Do the Best Nursing Homes Have to Be Expensive?
U.S. News
May 4, 2009
Affordable nursing home," like "deafening silence" (or "healthcare system"), is an oxymoron. The U.S. national average cost of a nursing home, as reported by my colleague Michelle Andrews last week, is $203 a day, according to the latest survey by Genworth Financial. Few Americans can, well, afford to think of $74,000 a year as affordable.
Some nursing homes even cost considerably more than that. But does their higher cost mean they provide better care? Maybe so, especially at the local level, where nursing homes hotly compete and another few bucks per resident per day might pay for, say, more or better-paid nurses. But no one knows, and my impression from other new data (more on that in a moment) is that it doesn't account for significant variations in nursing home performance from state to state.
The quality of individual homes can be evaluated. We do that in America's Best Nursing Homes with the help of government data. Collecting cost data on all of the nation's more than 15,000 nursing homes in order to reach conclusions about cost vs. quality, however, is far beyond the scope of this blog. The Genworth survey doesn't do that, either—it shows the average daily costs state by state. Louisiana is at the low end at $139 a day; Alaska is highest at $514.
A few days after the Genworth survey was released, however, another tool appeared that I thought might be teamed with the survey to gin up a rough idea of nursing home cost vs. quality—a new report by an industry-government-consumer-think-tank coalition called Advancing Excellence in America's Nursing Homes. The group signs up nursing homes that agree to pursue specific quality goals, such as reducing the incidence of bedsores and the percentage of residents in physical restraints, and then tracks their progress using data submitted to the federal government. Slightly below half of all nursing homes have joined the campaign.

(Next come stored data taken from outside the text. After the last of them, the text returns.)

Lemma valid_success_response request_id result :
  Valid.value request_id = true ->
  Valid.value result = true ->
  Valid.value (Server.success_response request_id result) = true.
Proof.
  intros Hid Hresult. unfold Server.success_response.
  change (Valid.value
            (JDict [ (`"jsonrpc", JStr `"2.0"); (`"id", request_id);
                     (`"result", result) ]))
    with (Valid.distinct [ `"jsonrpc"; `"id"; `"result" ]
          && (Valid.str `"jsonrpc" && Valid.str `"2.0"
              && (Valid.str `"id" && Valid.value request_id
                  && (Valid.str `"result" && Valid.value result && true)))).
  now rewrite Hid, Hresult.
Qed.

Lemma valid_error_response request_id code message :
  Valid.value request_id = true ->
  Valid.str message = true ->
  Valid.value (Server.error_response request_id code message) = true.
Proof.
  intros Hid Hmessage. unfold Server.error_response.
  change (Valid.value
            (JDict [ (`"jsonrpc", JStr `"2.0"); (`"id", request_id);
                     (`"error",
                       JDict [ (`"code", JInt code);
                               (`"message", JStr message) ]) ]))
    with (Valid.distinct [ `"jsonrpc"; `"id"; `"error" ]
          && (Valid.str `"jsonrpc" && Valid.str `"2.0"
              && (Valid.str `"id" && Valid.value request_id
                  && (Valid.str `"error"
                      && (Valid.distinct [ `"code"; `"message" ]
                          && (Valid.str `"code" && true
                              && (Valid.str `"message" && Valid.str message
                                  && true)))
                      && true)))).
  now rewrite Hid, Hmessage.
Qed.

(** X7. What the worker writes, the controller reads back.  For an id and
    a result that a Python program can hold, the line written for the result
    is decoded by [from_json], once stripped, as a response with that id and
    that result and no error; the line written for an error is decoded as a
    response with that id, no result, and an error that holds the code and
    the message. *)
Theorem response_round_trip :
  forall request_id result code message,
    Valid.value request_id = true ->
    Valid.value result = true ->
    Valid.str message = true ->
    let success :=
      Transport.from_json
        (Py.strip (Server.written
                     (Server.success_response request_id result))) in
    let failure :=
      Transport.from_json
        (Py.strip (Server.written
                     (Server.error_response request_id code message))) in
    success
    = Return {| Transport.response_id := request_id;
                Transport.result := result;
                Transport.error := JNull |}
    /\ failure
       = Return {| Transport.response_id := request_id;
                   Transport.result := JNull;
                   Transport.error :=
                     JDict [ (`"code", JInt code);
                             (`"message", JStr message) ] |}
    /\ (forall response, success = Return response ->
                         Transport.is_error response = false)
    /\ (forall response, failure = Return response ->
                         Transport.is_error response = true).
Proof.
  intros request_id result code message Hid Hresult Hmessage success failure.
  assert (Hs : success
               = Return {| Transport.response_id := request_id;
                           Transport.result := result;
                           Transport.error := JNull |}).
  { unfold success, Transport.from_json, Server.success_response.
    rewrite loads_written by now apply valid_success_response.
    reflexivity. }
  assert (Hf : failure
               = Return {| Transport.response_id := request_id;
                           Transport.result := JNull;
                           Transport.error :=
                             JDict [ (`"code", JInt code);
                                     (`"message", JStr message) ] |}).
  { unfold failure, Transport.from_json, Server.error_response.
    rewrite loads_written by now apply valid_error_response.
    reflexivity. }
  split; [exact Hs|]. split; [exact Hf|]. split.
  - intros response. rewrite Hs. now intros [= <-].
  - intros response. rewrite Hf. now intros [= <-].
Qed.
(** C2, as the claim states it, fails: the install is two assignments,
    and a request that begins between them finds the new type database
    in [app.TypeDB] and a parser bound to the old one in [app.Parser]. *)
Lemma swap_atomicity_counterexample :
  exists s r,
    run (install ++ [Deliver; Tick; Tick; Begin 7]) System0 = Some s
    /\ inflight s !! 7 = Some r
    /\ evepraisal.TypeDB (seen r) = Some 1
    /\ evepraisal.Parser (seen r) = Some (new_parser (Some 0))
    /\ ~ swap_atomic s.
Proof.
  exists (default System0
            (run (install ++ [Deliver; Tick; Tick; Begin 7]) System0)).
  exists {| seen := {| evepraisal.TypeDB := Some 1;
                       evepraisal.Parser := Some (new_parser (Some 0)) |};
            began_at := At106 (Some 1) (Some 0) |}.
  split; [evaluate |].
  split; [evaluate |].
  split; [reflexivity |].
  split; [reflexivity |].
  intros Hatomic.
  assert (Hone : one_generation
                   {| evepraisal.TypeDB := Some 1;
                      evepraisal.Parser := Some (new_parser (Some 0)) |}).
  { apply (Hatomic 7 {| seen := _; began_at := At106 (Some 1) (Some 0) |}).
    evaluate. }
  unfold one_generation, bound_to in Hone; simpl in Hone.
  apply Forall_inv in Hone. discriminate.
Qed.

(** C2, amended.  The parser a request finds is bound to a single type
    database throughout; a request that begins while no callback is
    between its statements sees one generation, the same in
    [app.TypeDB] and in [app.Parser]; and whenever the callback has
    returned the two fields agree. *)
Theorem request_sees_one_generation_outside_install :
  forall ls s id r,
    run ls System0 = Some s ->
    inflight s !! id = Some r ->
    (exists t, bound_to t (evepraisal.Parser (seen r)))
    /\ (began_at r = Returned -> one_generation (seen r))
    /\ (refresher s = Returned -> one_generation (app (world s))).
Proof.
  intros ls s id r Hrun Hr.
  pose proof (run_agreement ls _ _ agreement_System0 Hrun) as Hagr.
  destruct (agr_requests s Hagr id r Hr) as [Hb Hone].
  repeat split; try assumption.
  intros Hret. pose proof (agr_pc s Hagr) as Hpc.
  rewrite Hret in Hpc. exact Hpc.
Qed.
Lemma int_digits_digits acc n s :
  forallb Py.isdigit (chars s) = true ->
  Py.int_digits acc n true s
  = Some (fold_left (fun a c => a * 10 + Py.digit_value c) (chars s) acc,
          n + Z.of_nat (String.length s)).
Proof.
  revert acc n. induction s as [|c s IH]; intros acc n H.
  - simpl. rewrite Z.add_0_r. reflexivity.
  - simpl in H. apply andb_true_iff in H. destruct H as [Hc Hs].
    cbn [Py.int_digits]. rewrite Hc, (IH _ _ Hs).
    cbn [chars list_ascii_of_string fold_left String.length]. do 2 f_equal. lia.
Qed.

(** [int] of a string of digits, of a length that the interpreter
    accepts, is the number they denote. *)
Lemma int_digits_value limit s :
  all_digits s = true ->
  Py.too_long limit (Z.of_nat (String.length s)) = false ->
  Py.int limit s = Some (decimal s).
Proof.
  unfold all_digits, Py.int, decimal. intros H Hlen.
  apply andb_true_iff in H. destruct H as [Hne Hd].
  rewrite (int_lstrip_digits s Hd), (int_rstrip_digits s Hd).
  destruct s as [|c s]; [discriminate|].
  pose proof Hd as Hd'. simpl in Hd'.
  apply andb_true_iff in Hd'. destruct Hd' as [Hc Hs].
  rewrite (digit_not_char c "+" Hc eq_refl), (digit_not_char c "-" Hc eq_refl).
  cbn [Py.int_digits]. rewrite Hc, (int_digits_digits _ _ s Hs).
  replace (0 + 1 + Z.of_nat (String.length s)) with (Z.of_nat (String.length (String c s)))
    by (cbn [String.length]; lia).
  rewrite Hlen. reflexivity.
Qed.

(** A character that no integer literal has. *)
Lemma literal_char_false c :
  literal_char c = false ->
  Py.isdigit c = false /\ Ascii.eqb c "+" = false /\ Ascii.eqb c "-" = false /\
  Ascii.eqb c "_" = false /\ Py.int_space c = false.
Proof.
  destruct c as [[] [] [] [] [] [] [] []];
    intros H; try discriminate H; repeat split; reflexivity.
Qed.

Lemma In_int_lstrip c s :
  Py.int_space c = false -> In c (chars s) -> In c (chars (Py.int_lstrip s)).
Proof.
  intros Hc. induction s as [|x s IH]; simpl; [tauto|].
  destruct (Py.int_space x) eqn:Ex; simpl; [|tauto].
  intros [->|H]; [congruence | auto].
Qed.

Lemma In_int_rstrip c s :
  Py.int_space c = false -> In c (chars s) -> In c (chars (Py.int_rstrip s)).
Proof.
  intros Hc. induction s as [|x s IH]; simpl; [tauto|].
  intros [->|H].
  - destruct (Py.int_rstrip s); [rewrite Hc|]; simpl; auto.
  - specialize (IH H). destruct (Py.int_rstrip s); [destruct IH | simpl; auto].
Qed.

Lemma int_digits_other c acc n after s :
  Py.isdigit c = false -> Ascii.eqb c "_" = false -> In c (chars s) ->
  Py.int_digits acc n after s = None.
Proof.
  intros Hd Hu. revert acc n after.
  induction s as [|x s IH]; simpl; intros acc n after Hin; [tauto|].
  destruct Hin as [->|Hin].
  - rewrite Hd, Hu. reflexivity.
  - destruct (Py.isdigit x); [auto|]. destruct (Ascii.eqb x "_" && after); auto.
Qed.

(** [int] raises on a text with a character that no literal has. *)
Lemma int_other_char limit c s :
  literal_char c = false -> In c (chars s) -> Py.int limit s = None.
Proof.
  intros Hc Hin. destruct (literal_char_false c Hc) as (Hd & Hp & Hm & Hu & Hs).
  apply (In_int_lstrip c s Hs), (In_int_rstrip c _ Hs) in Hin.
  unfold Py.int. destruct (Py.int_rstrip (Py.int_lstrip s)) as [|x r]; [reflexivity|].
  assert (forall t, In c (chars t) -> Py.int_digits 0 0 false t = None) as Hbody
    by (intros t; apply int_digits_other; assumption).
  destruct (Ascii.eqb x "+") eqn:Ex.
  - apply Ascii.eqb_eq in Ex. subst x. destruct Hin as [<-|Hin]; [discriminate Hp|].
    rewrite (Hbody r Hin). reflexivity.
  - destruct (Ascii.eqb x "-") eqn:Ey.
    + apply Ascii.eqb_eq in Ey. subst x. destruct Hin as [<-|Hin]; [discriminate Hm|].
      rewrite (Hbody r Hin). reflexivity.
    + rewrite (Hbody (String x r) Hin). reflexivity.
Qed.

Lemma prefix_nil s : String.prefix EmptyString s = true.
Proof. destruct s; reflexivity. Qed.

Lemma prefix_cons_ne a p b s : a <> b -> String.prefix (String a p) (String b s) = false.
Proof. intros Hne. simpl. destruct (ascii_dec a b); [contradiction | reflexivity]. Qed.

Lemma remove_from_cons pat c s :
  Py.remove_from pat 0 (String c s) =
  if String.prefix pat (String c s)
  then Py.remove_from pat (Nat.pred (String.length pat)) s
  else String c (Py.remove_from pat 0 s).
Proof. reflexivity. Qed.

Lemma remove_from_digits s :
  forallb Py.isdigit (chars s) = true -> Py.remove_from "user" 0 s = s.
Proof.
  induction s as [|c s IH]; [reflexivity|].
  intros H. simpl in H. apply andb_true_iff in H. destruct H as [Hc Hs].
  rewrite remove_from_cons, prefix_cons_ne, (IH Hs); [reflexivity|].
  intros <-. discriminate.
Qed.

(** Removing ["user"] from [user<digits>] leaves the digits. *)
Lemma remove_user_digits s :
  all_digits s = true -> Py.remove "user" ("user" ++ s) = s.
Proof.
  unfold all_digits. intros H. apply andb_true_iff in H. destruct H as [_ Hd].
  unfold Py.remove.
  cbn. rewrite prefix_nil. apply remove_from_digits. exact Hd.
Qed.

(** The first message of a key is noted when its date can be compared
    with the one on record, and only then. *)
Lemma note_first_message_comparable st uid d i :
  comparable st uid d = true ->
  note_first_message st uid d i = Returned (note_total st uid d i).
Proof.
  unfold comparable, comparable_with, note_first_message, note_total.
  destruct d as [t|]; [|reflexivity].
  destruct (uid =? 0); [reflexivity|]. cbv zeta.
  destruct (user_first_message_date st !! uid) as [old|]; [|reflexivity].
  simpl. intros H. apply Bool.eqb_prop in H. rewrite (before_one_kind _ _ H). reflexivity.
Qed.

Lemma save_first_reaction_comparable st uid d e :
  comparable_with (user_first_reaction_date st) uid d = true ->
  _save_first_reaction st uid d e = Returned (save_total st uid d e).
Proof.
  unfold comparable_with, _save_first_reaction, save_total.
  destruct d as [t|]; [|reflexivity].
  destruct (uid =? 0); [reflexivity|]. cbv zeta.
  destruct (user_first_reaction_date st !! uid) as [old|]; [|reflexivity].
  simpl. intros H. apply Bool.eqb_prop in H. rewrite (before_one_kind _ _ H). reflexivity.
Qed.

Lemma note_first_message_incomparable st uid d i :
  comparable st uid d = false -> note_first_message st uid d i = Raised.
Proof.
  unfold comparable, comparable_with, note_first_message.
  destruct d as [t|]; [|discriminate].
  destruct (user_first_message_date st !! uid) as [old|] eqn:Eo; [|discriminate].
  destruct (uid =? 0); [discriminate|]. simpl. intros H.
  rewrite before_two_kinds; [reflexivity|].
  intros E. rewrite E, Bool.eqb_reflx in H. discriminate.
Qed.

Section Author.
Context `{RT : Runtime}.

Lemma author_by_name_str name fid :
  author_by_name name (JStr fid) =
  if Py.startswith fid "user" then
    match Py.int int_max_str_digits (Py.remove "user" fid) with
    | Some n => Returned (Built (named n name))
    | None => Raised
    end
  else if Py.startswith fid "channel" then Returned (Early None)
  else Returned (Built (named (hash fid) name)).
Proof.
  unfold author_by_name.
  destruct (Py.startswith fid "user"); simpl.
  - destruct (Py.int _ _); reflexivity.
  - destruct (Py.startswith fid "channel"); reflexivity.
Qed.

Lemma extract_built st md d i u :
  decode_author md = Returned (Built u) ->
  snd (_extract_user_from_message st md d i)
  = if comparable st (user_id u) d then Some u else None.
Proof.
  intros Hd. unfold _extract_user_from_message. rewrite Hd.
  destruct (comparable st (user_id u) d) eqn:Ec.
  - rewrite note_first_message_comparable by exact Ec. reflexivity.
  - rewrite note_first_message_incomparable by exact Ec. reflexivity.
Qed.

Lemma extract_author_message st name ident d i :
  snd (_extract_user_from_message st (author_message name ident) d i) =
  if Py.startswith ident "user"
  then match Py.int int_max_str_digits (Py.remove "user" ident) with
       | Some n => sighted st d n name
       | None => None
       end
  else if Py.startswith ident "channel" then None
  else sighted st d (hash ident) name.
Proof.
  pose proof (author_by_name_str name ident) as Ha.
  change (author_by_name name (JStr ident))
    with (decode_author (author_message name ident)) in Ha.
  destruct (Py.startswith ident "user").
  - destruct (Py.int _ _) as [n|].
    + apply (extract_built st _ d i) in Ha. exact Ha.
    + unfold _extract_user_from_message. rewrite Ha. reflexivity.
  - destruct (Py.startswith ident "channel").
    + unfold _extract_user_from_message. rewrite Ha. reflexivity.
    + apply (extract_built st _ d i) in Ha. exact Ha.
Qed.

Lemma decoded_as_named key name : decoded_as (Some (named key name)) key name.
Proof.
  exists (named key name). split; [reflexivity|]. split; [reflexivity|].
  apply split1_spec.
Qed.

Lemma decoded_as_sighted st d key name :
  comparable st key d = true -> decoded_as (sighted st d key name) key name.
Proof. unfold sighted. intros ->. apply decoded_as_named. Qed.

End Author.

(** C7, as the code has it.  The identifier beside a display name is
    decoded by its prefix.  With the prefix [user], what is left after
    removing [user] is read as an integer and is the key, so
    [user<digits>] gives the number [<digits>] (for digits within the
    interpreter's limit on the length of a literal), and so do the other
    literals of [int] (a sign, white space around, single underscores
    between digits); when it is not an integer, as when it has a character
    that no integer literal has, the record is dropped.  With the prefix
    [channel] the record is dropped.
    With neither prefix the key is the hash of the identifier.  In every
    case that gives a key, the date of the message being one that can be
    compared with the date on record for the key, the extraction gives an
    observation, and the display name is split at its first run of white
    space into given and family name. *)
Theorem author_decoding_by_prefix `{RT : Runtime}
    (st : Parser) (name ident : string) (d : option datetime) (i : json) :
  let r := snd (_extract_user_from_message st (author_message name ident) d i) in
  (forall digits,
      all_digits digits = true ->
      Py.too_long int_max_str_digits (Z.of_nat (String.length digits)) = false ->
      ident = ("user" ++ digits)%string ->
      comparable st (decimal digits) d = true ->
      decoded_as r (decimal digits) name) /\
  (Py.startswith ident "user" = true ->
   forall n, Py.int int_max_str_digits (Py.remove "user" ident) = Some n ->
             comparable st n d = true -> decoded_as r n name) /\
  (Py.startswith ident "user" = true ->
   Py.int int_max_str_digits (Py.remove "user" ident) = None -> r = None) /\
  (Py.startswith ident "user" = true ->
   forall c, In c (chars (Py.remove "user" ident)) -> literal_char c = false ->
             r = None) /\
  (Py.startswith ident "user" = false ->
   Py.startswith ident "channel" = true -> r = None) /\
  (Py.startswith ident "user" = false ->
   Py.startswith ident "channel" = false ->
   comparable st (hash ident) d = true -> decoded_as r (hash ident) name) /\
  (forall lit key,
      In (lit, key) [("user42", 42); ("user007", 7); ("user 12", 12);
                     ("user1_000", 1000); ("user-5", -5); ("user+5", 5);
                     ("user1user2", 12)]%string ->
      comparable st key d = true ->
      decoded_as (snd (_extract_user_from_message st (author_message name lit) d i))
                 key name) /\
  (forall lit,
      In lit ["user"; "userabc"; "user1__0"; "user_1"; "user1_"; "user+-1"; "user1 2";
              "user12.0"; "user0x1f"; "user+ 1"; "channel5"; "channel"]%string ->
      snd (_extract_user_from_message st (author_message name lit) d i) = None).
Proof.
  intros r. subst r. rewrite extract_author_message.
  split; [|split; [|split; [|split; [|split; [|split; [|split]]]]]];
    [| | | | | |
     intros lit key Hin Hc; rewrite extract_author_message; simpl in Hin;
     repeat (destruct Hin as [Hin|Hin];
             [injection Hin as <- <-;
              match goal with
              | |- decoded_as (if _ then match ?e with _ => _ end else _) ?k _ =>
                  replace e with (Some k) by (vm_compute; reflexivity)
              end;
              apply decoded_as_sighted; exact Hc|]);
     destruct Hin
    | intros lit Hin; rewrite extract_author_message; simpl in Hin;
      repeat (destruct Hin as [<-|Hin]; [vm_compute; reflexivity|]);
      destruct Hin].
  - intros digits Hd Hlen -> Hc.
    replace (Py.startswith ("user" ++ digits) "user") with true
      by (symmetry; apply (prefix_app "user" digits)).
    rewrite (remove_user_digits digits Hd), (int_digits_value _ digits Hd Hlen).
    apply decoded_as_sighted. exact Hc.
  - intros -> n -> Hc. apply decoded_as_sighted. exact Hc.
  - intros -> ->. reflexivity.
  - intros -> c Hin Hc. rewrite (int_other_char _ c _ Hc Hin). reflexivity.
  - intros -> ->. reflexivity.
  - intros -> -> Hc. apply decoded_as_sighted. exact Hc.
Qed.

The report was an opportunity to compare affordability with quality. Let's see what emerged from a few of the measures used as targets.
Bedsores: The goal is to push the share of residents with bedsores below 10 percent. The current national average for all nursing homes is 11.5 percent. The average for signed-up homes is 11.2 percent, not much better than average. There doesn't seem to be a connection between affordability and bedsore rate. The most affordable state, Louisiana, had the worst bedsore rate of 17 percent, while the second cheapest, Missouri, was slightly better than the national average, at 11 percent. The top bedsore performance of 7 percent was shared by four states, and they ranked Nos. 9, 12, 28, and 50 in affordability.
Restraints: The goal is to have no more than 5 percent of residents strapped into wheelchairs or otherwise restrained. It has been met—the national average is just under 4 percent. Homes in the campaign report are slightly worse, just above 4 percent. Again, affordability doesn't seem to be much of a factor. The worst performers, California and Louisiana at 8 percent and Tennessee and Utah at 7 percent, respectively rank Nos. 38, 1, 15, and 10 in affordability. The best, half a dozen states at 1 percent, ranged from No. 7 to No. 51 on the affordability scale. (Washington, D.C., was included.)
Chronic pain: The goal is for no more than 4 percent of residents to be in pain that lasts longer than 90 days. The national and campaign average is 3.9 percent. Utah has the worst rate at 8 percent and, as noted, is No. 10 in affordability. Ohio, the next worst at 7 percent, ranks No. 25. The best, Washington, D.C., at 1 percent, is 34th in affordability.
As my colleague observed, the affordable states tend to be clustered away from the coasts. But quality, to my eye, literally is all over the map. This says to me, among other things, that quality is about far more than cost. I also have to note, at the urging of Dr. Bernadine Healy, another colleague, that cost is a major concern for states and the federal government—and therefore taxpayers—because Medicaid and Medicare pay for the majority of nursing home care. But only at private-pay facilities are families burdened with the full crushing weight of the cost of care.